Work to complete
The count of lines below that include the string "opening" is the whole answer; write it alone.

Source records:
(* ===== verification/ParserTrees.v ===== *)
(** * ParserTrees: expressions as the parser reads them

    Expressions written in the syntax of lists, and which of them the parser reads
    back as the same tree: in which scope every name can be used where it is. *)

From Stdlib Require Import String.
From S2P Require Import Prelude IntMath FiniteMap Text TextProps StringBuilder IdentTable StringDict StringDictProps SymbolTable Lexer LexNames LexNumbers LexStrings LexerNext LexerScan LexerSafety LexerWords LexerRing.
From S2P Require Import Object Expr KnownSymbols ParseScope ScopeProps Parser ParseForms ParseLists ParseBlocks ParseExprs ParserFeed ParserLevels.

(** ** Tokens of an expression *)

#[local] Notation opening := (IMark TOKEN_LEFTBRACKET).
#[local] Notation closing := (IMark TOKEN_RIGHTBRACKET).

(** The tokens of an expression, and of what follows in a list. *)
Fixpoint items (e : Expr) : list item :=
  match e with
  | ESymbol s => [IName s]
  | EInteger64 n => [INumber n]
  | ENull => [opening; closing]
  | ECons a d _ => opening :: items a ++ tail_items d
  | _ => []
  end
with tail_items (d : Expr) : list item :=
  match d with
  | ECons a d _ => items a ++ tail_items d
  | _ => [closing]
  end.

(** ** What can be read back *)

(** What the names are declared as. *)
Notation Kinds := (Symbol -> option Z).

(** A name that stands for itself as a term. *)
Definition usable (kinds : Kinds) (s : Symbol) : bool :=
  plain s && match kinds s with Some k => negb (k =? PARSEDECL_KEYWORD) | None => false end.

Definition assignable (kinds : Kinds) (s : Symbol) : bool :=
  match kinds s with Some k => existsb (Z.eqb k) [PARSEDECL_VARIABLE; PARSEDECL_ARGUMENT; PARSEDECL_GLOBAL] | None => false end.

(** A name that a [$scope] can declare. *)
Definition declarable (kinds : Kinds) (s : Symbol) : bool :=
  match kinds s with Some k => k =? PARSEDECL_VARIABLE | None => true end.

Fixpoint with_variables (xs : list Symbol) (kinds : Kinds) : Kinds :=
  match xs with
  | [] => kinds
  | x :: xs => with_variables xs (fun y => if y =? x then Some PARSEDECL_VARIABLE else kinds y)
  end.

Fixpoint all_declarable (xs : list Symbol) (kinds : Kinds) : bool :=
  match xs with [] => true | x :: xs => declarable kinds x && all_declarable xs (with_variables [x] kinds) end.

Fixpoint variable_names (vars : Expr) : option (list Symbol) :=
  match vars with
  | ENull => Some []
  | ECons (ESymbol x) d _ => cons x <$> variable_names d
  | _ => None
  end.

Definition written_number (n : Z) : bool := (0 <=? n) && (n <? 2 ^ 63).

Definition quotable (e : Expr) : bool :=
  match e with ESymbol _ => true | EInteger64 n => written_number n | _ => false end.

(** The forms that are parsed in a way of their own; of these, [$set], [$quote] of an
    atom, and [$scope] of plain variables are written as the lists they are. *)
Definition special_forms : list Symbol := [SYMBOL__QUOTE; SYMBOL__SCOPE; SYMBOL__FN; SYMBOL__TILL; SYMBOL__NEW; SYMBOL__SET].

Fixpoint readable (kinds : Kinds) (e : Expr) : bool :=
  match e with
  | ENull => true
  | EInteger64 n => written_number n
  | ESymbol s => usable kinds s
  | ECons (ESymbol s) d _ =>
      usable kinds s
      && (if s =? SYMBOL__SET then
            match d with
            | ECons (ESymbol x) (ECons v ENull _) _ => usable kinds x && assignable kinds x && readable kinds v
            | _ => false
            end
          else if s =? SYMBOL__QUOTE then
            match d with ECons a ENull _ => quotable a | _ => false end
          else if s =? SYMBOL__SCOPE then
            match d with
            | ECons vars body _ =>
                match variable_names vars with
                | Some xs => all_declarable xs kinds && readable_items (with_variables xs kinds) body
                | None => false
                end
            | _ => false
            end
          else negb (bool_decide (s ∈ special_forms)) && readable_items kinds d)
  | ECons a d _ => readable kinds a && readable_items kinds d
  | _ => false
  end
with readable_items (kinds : Kinds) (d : Expr) : bool :=
  match d with
  | ENull => true
  | ECons a d _ => readable kinds a && readable_items kinds d
  | _ => false
  end.

(** ** Programs: expressions in a row *)

Definition program_items (d : Expr) : list item := removelast (tail_items d).

(** The expression of a program: none, the only one, or all in order. *)
Definition program_tree (d : Expr) : Expr :=
  match d with
  | ECons e ENull _ => e
  | ECons _ _ _ => ECons (ESymbol SYMBOL__PROGN) d NoSource
  | _ => d
  end.

Lemma items_nonempty kinds e : readable kinds e = true -> (1 <= length (items e))%nat.
Proof. destruct e; simpl; try discriminate; lia. Qed.

Lemma tail_nonempty d : (1 <= length (tail_items d))%nat.
Proof. induction d; simpl; rewrite ?length_app; lia. Qed.

Lemma readable_items_list kinds d : readable_items kinds d = true -> isList d || isNull d = true.
Proof. by destruct d. Qed.

Lemma readable_list kinds a d s : readable kinds (ECons a d s) = true -> isList d || isNull d = true.
Proof.
  intros Hr. destruct (isList d || isNull d) eqn:E; [done|]. exfalso.
  assert (Hd : readable_items kinds d = false) by (destruct (readable_items kinds d) eqn:E'; [apply readable_items_list in E'; congruence|done]).
  cbn [readable] in Hr. rewrite Hd, !andb_false_r in Hr.
  destruct a; try discriminate Hr. destruct d; try discriminate E; repeat (case_match; [by rewrite andb_false_r in Hr|]); by rewrite !andb_false_r in Hr.
Qed.

Lemma readable_measured kinds e e' : readable kinds e = true -> same_tree e e' -> is_Some (SmileList_SafeLength e').
Proof.
  unfold same_tree. destruct e' as [| | | | | | | | | | | | | | | | |a' d' s']; try (intros; by eexists).
  intros Hr E. destruct e as [| | | | | | | | | | | | | | | | |a d s]; try discriminate E. injection E as Ea Ed.
  apply readable_list in Hr. destruct d', d; try discriminate; by eexists.
Qed.

Lemma readable_not_ignorable kinds e e' : readable kinds e = true -> same_tree e e' -> is_ignorable e' = false.
Proof. unfold same_tree. intros Hr E. destruct e'; try done. destruct e; discriminate. Qed.

Lemma same_tree_symbol s e' : same_tree (ESymbol s) e' -> e' = ESymbol s.
Proof. unfold same_tree. destruct e'; simpl; congruence. Qed.

Lemma tail_last d : tail_items d = program_items d ++ [IMark TOKEN_RIGHTBRACKET].
Proof.
  unfold program_items. induction d as [| | | | | | | | | | | | | | | | |a _ d IH s]; try done. cbn [tail_items].
  pose proof (tail_nonempty d). rewrite removelast_app by (destruct (tail_items d); [simpl in *; lia|done]). by rewrite IH, app_assoc at 1.
Qed.

Lemma program_cons a d s : program_items (ECons a d s) = items a ++ program_items d.
Proof. unfold program_items. cbn [tail_items]. pose proof (tail_nonempty d). by rewrite removelast_app by (destruct (tail_items d); [simpl in *; lia|done]). Qed.

Lemma variable_items vars xs : variable_names vars = Some xs ->
  items vars = opening :: map IName xs ++ [closing].
Proof.
  assert (H : forall d ys, variable_names d = Some ys -> tail_items d = map IName ys ++ [closing]).
  { induction d; intros ys H; simpl in H; try discriminate; [by injection H as <-|].
    destruct d1; try discriminate. destruct (variable_names d2) eqn:E; [|discriminate]. injection H as <-. simpl. by rewrite (IHd2 _ eq_refl). }
  destruct vars; simpl; try discriminate; [by intros [= <-]|]. destruct vars1; try discriminate.
  destruct (variable_names vars2) eqn:E; [|discriminate]. intros [= <-]. simpl. by rewrite (H _ _ E).
Qed.

Lemma variable_tree vars xs (l : list (Expr * Source)) : variable_names vars = Some xs -> map fst l = map ESymbol xs ->
  erase (linked l) = erase vars.
Proof.
  revert xs l. induction vars; intros xs l H Hl; simpl in H; try discriminate.
  - injection H as <-. by destruct l.
  - destruct vars1; try discriminate. destruct (variable_names vars2) eqn:E; [|discriminate]. injection H as <-.
    destruct l as [|[a sa] l]; simpl in *; [done|]. injection Hl as -> Hl. simpl. f_equal. by apply (IHvars2 l0).
Qed.

(** ** Scopes *)

Definition decl_of (scopes : list ParseScope) (s : Symbol) : option Z :=
  match ParseScope_FindDeclaration scopes s with Some (Some d) => Some (declKind d) | _ => None end.

Section Scopes.
Context {D : Type} {Ops : MapOps Str Z D}.
#[local] Notation Parser := (Parser D).

(** The parser is where names are declared like this. *)
Record in_scope (kinds : Kinds) (p0 : Parser) : Prop := {
  is_wf : Forall scope_wf (currentScope p0);
  is_kinds : forall s, decl_of (currentScope p0) s = kinds s;
  is_rules : no_rules p0
}.

Lemma kind_declared kinds p0 s k : in_scope kinds p0 -> kinds s = Some k ->
  ParseScope_IsDeclared (currentScope p0) s = true
  /\ exists d, ParseScope_FindDeclaration (currentScope p0) s = Some (Some d) /\ declKind d = k.
Proof.
  intros [Hwf Hk _] Hs. destruct (Find_safe (currentScope p0) s Hwf) as (answer & E & _ & Hdecl).
  rewrite <- Hk in Hs. unfold decl_of in Hs. rewrite E in Hs. destruct answer as [d|]; [|discriminate].
  injection Hs as Hs. split; [by apply Hdecl|]. rewrite E. by exists d.
Qed.

Lemma usable_calm kinds p0 s : in_scope kinds p0 -> usable kinds s = true -> calm (currentScope p0) (IName s).
Proof.
  unfold usable. intros Hs [Hp Hk]%andb_prop. destruct (kinds s) as [k|] eqn:E; [|discriminate].
  split; [|done]. by eapply kind_declared.
Qed.

(** A token that is neither the end of a list nor of the input. *)
Definition begins (it : item) : bool := match it with IMark k => bool_decide (k = TOKEN_LEFTBRACKET) | IEnd => false | _ => true end.

Lemma begins_kind scopes it t : begins it = true -> shown scopes it t -> is_kind t (TOKEN_EOI :: right_kinds) = false.
Proof.
  intros Hb [Ht _]. unfold is_kind. apply bool_decide_eq_false_2. destruct it as [s|n|k|]; simpl in *.
  - destruct Ht as [Hk _]. unfold alpha_kinds in Hk. rewrite !list.elem_of_cons in Hk.
    destruct Hk as [-> |[-> |Hk]]; [..|by apply elem_of_nil in Hk]; by apply (bool_decide_eq_false_1 (_ ∈ _)); vm_compute.
  - destruct Ht as [-> _]. by apply (bool_decide_eq_false_1 (_ ∈ _)); vm_compute.
  - apply bool_decide_eq_true_1 in Hb as ->. destruct Ht as [-> _]. by apply (bool_decide_eq_false_1 (_ ∈ _)); vm_compute.
  - done.
Qed.

(** A readable expression starts with a token no level stops at. *)
Lemma readable_calm kinds p0 e : in_scope kinds p0 -> readable kinds e = true ->
  exists i ws, items e = i :: ws /\ calm (currentScope p0) i /\ begins i = true.
Proof.
  intros Hs Hr. destruct e; simpl in Hr; try discriminate; simpl; do 2 eexists; (split; [reflexivity|]); split; try done; try (by left).
  by eapply usable_calm.
Qed.

(** One more variable in the innermost scope. *)
Lemma declare_variable s parents x position kinds :
  Forall scope_wf (s :: parents) -> (forall y, decl_of (s :: parents) y = kinds y) -> has_room s ->
  scopeKind s <> PARSESCOPE_EXPLICIT -> declarable kinds x = true ->
  exists s', ParseScope_DeclareHere (s :: parents) x PARSEDECL_VARIABLE position
      = Some (Made (s' :: parents) (add_declaration s x PARSEDECL_VARIABLE position).2)
    /\ s' = (add_declaration s x PARSEDECL_VARIABLE position).1
    /\ Forall scope_wf (s' :: parents) /\ forall y, decl_of (s' :: parents) y = with_variables [x] kinds y.
Proof.
  intros Hwf Hk Hroom Hkind Hx. exists (add_declaration s x PARSEDECL_VARIABLE position).1. pose proof (Hk x) as Hkx.
  unfold declarable in Hx. unfold decl_of in Hkx. destruct (Find_safe (s :: parents) x Hwf) as (answer & E & _).
  split; [|split; [done|split]].
  - unfold ParseScope_DeclareHere. rewrite E in *. cbn [mbind option_bind].
    assert (Hre : forall d, answer = Some d -> redeclarable d PARSEDECL_VARIABLE = true).
    { intros d ->. rewrite <- Hkx in Hx. apply Z.eqb_eq in Hx. unfold redeclarable. by rewrite Hx. }
    destruct (Z.eqb_spec (scopeKind s) PARSESCOPE_EXPLICIT); [done|].
    destruct answer as [d|]; [rewrite Hre by done|]; by destruct (add_declaration s x PARSEDECL_VARIABLE position).
  - apply Forall_cons in Hwf as [Hw Hp]. constructor; [|done]. by apply add_wf.
  - intros y. cbn [with_variables]. apply Forall_cons in Hwf as [Hw Hp]. unfold decl_of.
    destruct (Z.eqb_spec y x) as [->|Hne].
    + rewrite add_finds by done. by rewrite decide_True.
    + rewrite add_keeps by done. apply Hk.
Qed.
End Scopes.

Answer
4